For my daughter, that meant getting her fit with hearing aids and enrolling her in speech therapy at just 6 weeks old. It meant educating myself, asking questions, challenging answers that were unacceptable. Her hearing aids weren’t covered by insurance, so for two legislative sessions spanning three years, two other moms and I drove back and forth to Austin to testify in front of committees and make face-to-face contact with elected officials. And in September 2017, Texas passed a law mandating insurance coverage of hearing aids and cochlear implants for children under 18. This was something I could do not only for my child but for every child like mine in the state.

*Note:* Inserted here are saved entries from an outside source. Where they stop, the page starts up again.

(** * Privacy-policy scraper: the two implementations and their properties

    The repository holds two near-duplicate implementations of one design,
    [main.py] and [new_main.py].  Each is embedded below in a module of its
    own ([Main], [NewMain]); the Python and library pieces both rely on
    ([str] methods, the [re] patterns they use, the parsed-document
    interface, exceptions and the network) come first. *)

From Stdlib Require Import Ascii String.
From Stdlib Require Import List Bool Arith Lia Permutation.
Import ListNotations.

Local Open Scope list_scope.

(** ** Python strings

    A Python [str] is a sequence of code points.  The embedding keeps the
    code points below 256, one [ascii] each, which is enough for every
    literal of the two files. *)

Definition str : Type := list ascii.

(** [py "abc"] is the Python literal ['abc']. *)
Definition py (s : string) : str := list_ascii_of_string s.

Definition nl : ascii := "010"%char.
Definition space : ascii := " "%char.

Definition code (c : ascii) : nat := nat_of_ascii c.

(** [str.isspace] on one character, which is also what [\s] matches in a
    [str] pattern and what [str.strip()] removes: TAB, LF, VT, FF, CR,
    FS, GS, RS, US, SPACE, NEL and NBSP. *)
Definition isspace (c : ascii) : bool :=
  let n := code c in
  ((9 <=? n) && (n <=? 13)) || ((28 <=? n) && (n <=? 32))
  || (n =? 133) || (n =? 160).

(** [str.lower] on one character: A-Z and the Latin-1 capitals. *)
Definition lower_char (c : ascii) : ascii :=
  let n := code c in
  if ((65 <=? n) && (n <=? 90))
     || ((192 <=? n) && (n <=? 222) && negb (n =? 215))
  then ascii_of_nat (n + 32) else c.

Definition lower (s : str) : str := map lower_char s.

Definition len (s : str) : nat := length s.

Fixpoint str_eqb (a b : str) : bool :=
  match a, b with
  | [], [] => true
  | x :: a', y :: b' => Ascii.eqb x y && str_eqb a' b'
  | _, _ => false
  end.

(** [s.startswith(prefix)] *)
Fixpoint startswith (s prefix : str) {struct prefix} : bool :=
  match prefix with
  | [] => true
  | p :: prefix' =>
      match s with
      | [] => false
      | c :: s' => Ascii.eqb c p && startswith s' prefix'
      end
  end.

(** [s.startswith((p1, p2, ...))]: true when one of the prefixes fits. *)
Definition startswith_any (s : str) (prefixes : list str) : bool :=
  existsb (startswith s) prefixes.

Fixpoint lstrip (s : str) : str :=
  match s with
  | c :: s' => if isspace c then lstrip s' else s
  | [] => []
  end.

Definition rstrip (s : str) : str := rev (lstrip (rev s)).

(** [s.strip()] *)
Definition strip (s : str) : str := rstrip (lstrip s).

(** [sep.join(parts)] *)
Fixpoint join (sep : str) (parts : list str) : str :=
  match parts with
  | [] => []
  | [p] => p
  | p :: rest => p ++ sep ++ join sep rest
  end.

(** Truth value of a string: [if s:] *)
Definition truthy (s : str) : bool :=
  match s with [] => false | _ => true end.

(** ** The URL normaliser (identical in both files)

    [[
    def normalize_url(self, url):
        if not url.startswith(('http://', 'https://')):
            url = 'https://' + url
        return url
    ]] *)
Definition normalize_url (url : str) : str :=
  if negb (startswith_any url [py "http://"; py "https://"])
  then py "https://" ++ url
  else url.

(** ** Regular expressions: the fragment of [re] the two files use

    Every pattern of the two files is a concatenation of single-character
    atoms (a literal, a bracketed set, [\s], [\n]), each with an optional
    greedy quantifier ([?], [*], [+], [{n,}]).  [re_compile] reads the
    pattern text as written in the source (a raw string, so a backslash
    is a character of it); [match_here] is the backtracking matcher: a
    quantified atom first takes as many characters as it can and gives
    them back one at a time. *)

Inductive atom : Type :=
| Chr (c : ascii)            (* a literal character *)
| OneOf (cs : list ascii)    (* [...] without ranges *)
| Whitespace.                (* \s *)

Record quant : Type := mkQuant { qmin : nat; qmax : option nat }.

Definition once : quant := mkQuant 1 (Some 1).
Definition opt : quant := mkQuant 0 (Some 1).
Definition star : quant := mkQuant 0 None.
Definition plus : quant := mkQuant 1 None.
Definition at_least (n : nat) : quant := mkQuant n None.

Definition pattern : Type := list (atom * quant).

Definition atom_matches (a : atom) (c : ascii) : bool :=
  match a with
  | Chr x => Ascii.eqb c x
  | OneOf cs => existsb (Ascii.eqb c) cs
  | Whitespace => isspace c
  end.

(** Members of a bracketed set up to the closing bracket.  A [-] between
    two members would be a range, which the fragment leaves out. *)
Fixpoint parse_set (s : str) (first : bool) : option (list ascii * str) :=
  match s with
  | [] => None
  | c :: s' =>
      if Ascii.eqb c "]"%char then Some ([], s')
      else if Ascii.eqb c "\"%char then None
      else if Ascii.eqb c "-"%char && negb first
              && negb (startswith s' (py "]")) then None
      else match parse_set s' false with
           | Some (cs, rest) => Some (c :: cs, rest)
           | None => None
           end
  end.

Definition digit (c : ascii) : option nat :=
  let n := code c in
  if (48 <=? n) && (n <=? 57) then Some (n - 48) else None.

(** The digits of [{n,}] up to the comma. *)
Fixpoint parse_number (s : str) (acc : nat) : option (nat * str) :=
  match s with
  | [] => None
  | c :: s' =>
      match digit c with
      | Some d => parse_number s' (10 * acc + d)
      | None => if Ascii.eqb c ","%char then Some (acc, s') else None
      end
  end.

Definition parse_quant (s : str) : option (quant * str) :=
  match s with
  | c :: s' =>
      if Ascii.eqb c "?"%char then Some (opt, s')
      else if Ascii.eqb c "*"%char then Some (star, s')
      else if Ascii.eqb c "+"%char then Some (plus, s')
      else if Ascii.eqb c "{"%char then
        match s' with
        | d :: _ =>
            match digit d, parse_number s' 0 with
            | Some _, Some (n, c' :: rest) =>
                if Ascii.eqb c' "}"%char then Some (at_least n, rest)
                else None
            | _, _ => None
            end
        | [] => None
        end
      else Some (once, s)
  | [] => Some (once, [])
  end.

Definition metachar (c : ascii) : bool :=
  existsb (Ascii.eqb c) (py ".^$*+?{}[]|()").

Definition parse_atom (s : str) : option (atom * str) :=
  match s with
  | [] => None
  | c :: s' =>
      if Ascii.eqb c "\"%char then
        match s' with
        | e :: s'' =>
            if Ascii.eqb e "s"%char then Some (Whitespace, s'')
            else if Ascii.eqb e "n"%char then Some (Chr nl, s'')
            else None
        | [] => None
        end
      else if Ascii.eqb c "["%char then
        match parse_set s' true with
        | Some (cs, rest) => Some (OneOf cs, rest)
        | None => None
        end
      else if metachar c then None
      else Some (Chr c, s')
  end.

Fixpoint parse_items (fuel : nat) (s : str) : option pattern :=
  match s with
  | [] => Some []
  | _ =>
      match fuel with
      | 0 => None
      | S fuel' =>
          match parse_atom s with
          | Some (a, rest) =>
              match parse_quant rest with
              | Some (q, rest') =>
                  match parse_items fuel' rest' with
                  | Some p => Some ((a, q) :: p)
                  | None => None
                  end
              | None => None
              end
          | None => None
          end
      end
  end.

(** [re.compile(text)]; [None] outside the fragment. *)
Definition re_compile (text : string) : option pattern :=
  parse_items (length (py text)) (py text).

(** Number of leading characters of [s] that satisfy [f]. *)
Fixpoint span (f : ascii -> bool) (s : str) : nat :=
  match s with
  | c :: s' => if f c then S (span f s') else 0
  | [] => 0
  end.

(** Tries the counts [lo + d], [lo + d - 1], ..., [lo] in that order. *)
Fixpoint backtrack (try : nat -> option nat) (lo d : nat) : option nat :=
  match try (lo + d) with
  | Some r => Some r
  | None =>
      match d with
      | 0 => None
      | S d' => backtrack try lo d'
      end
  end.

(** Length of the match of [p] that starts at the head of [s], if any. *)
Fixpoint match_here (p : pattern) (s : str) : option nat :=
  match p with
  | [] => Some 0
  | (a, q) :: p' =>
      let avail := span (atom_matches a) s in
      let hi := match qmax q with
                | Some m => Nat.min m avail
                | None => avail
                end in
      if hi <? qmin q then None
      else backtrack
             (fun k => option_map (Nat.add k) (match_here p' (skipn k s)))
             (qmin q) (hi - qmin q)
  end.

(** [re.search(p, s)], used for its truth value only. *)
Fixpoint search (p : pattern) (s : str) : bool :=
  match match_here p s with
  | Some _ => true
  | None =>
      match s with
      | [] => false
      | _ :: s' => search p s'
      end
  end.

(** [re.sub(p, repl, s)] for a replacement without group references:
    leftmost matches, not overlapping.  [skip] counts the characters of
    the current match still to be passed over. *)
Fixpoint sub_from (p : pattern) (repl : str) (skip : nat) (s : str) : str :=
  match s with
  | [] =>
      match skip, match_here p [] with
      | 0, Some _ => repl
      | _, _ => []
      end
  | c :: s' =>
      match skip with
      | S k => sub_from p repl k s'
      | 0 =>
          match match_here p s with
          | Some 0 => repl ++ c :: sub_from p repl 0 s'
          | Some (S n) => repl ++ sub_from p repl n s'
          | None => c :: sub_from p repl 0 s'
          end
      end
  end.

When my brother died, I could barely open my eyes each morning, much less formulate a disciplined plan for what would come next. If I hadn’t had a baby who demanded regular feedings, I’m not sure I would have made it. For months, I wept through all of them. And yet even in the early days, there were things that had to be done. So I did them.

The day after my brother’s funeral, my family flew to L.A. to pack up his house. Even though no one was ready to do so, we sorted his things into piles of keep, donate or trash. In Judaism, moving forward before you’re ready is built into the grieving process. On the final day of sitting shiva, a weeklong Jewish mourning custom, loved ones are instructed to rise and take a walk around the block. Even if you don’t feel like it, you go.

As we come to grips with a changed world, it’s O.K. to “not feel like it,” to feel sad, scared, frustrated, restless, disappointed, angry. When you realize your life is headed in a different direction than you had anticipated — even if it’s not ultimately a bad thing, as in the case of my daughter’s hearing — it’s disorienting. Grant yourself time to find your bearings. Curl up in a ball and stare at the ceiling. Stay in pajamas for days on end. Watch bad reality TV.

But know that stasis is not the answer nor is it really an option. As a result of this global health crisis, systems will change, priorities will change, we will change. We can’t go back to what was. We can only respond to what is and take steps toward what we hope will be.

I started writing after my brother died as an exercise in survival. That writing turned into a book. And that book connected me with other folks who were grief-stricken. I partnered with one of them on a podcast about the opioids crisis. And that podcast turned into a media company. None of this was the plan, and yet, here I am. For the most part, I’m happy and fulfilled but acknowledge that no map could have led me here.

When I look around, everything looks vastly different than I thought it would. But somehow I’ve made my way home.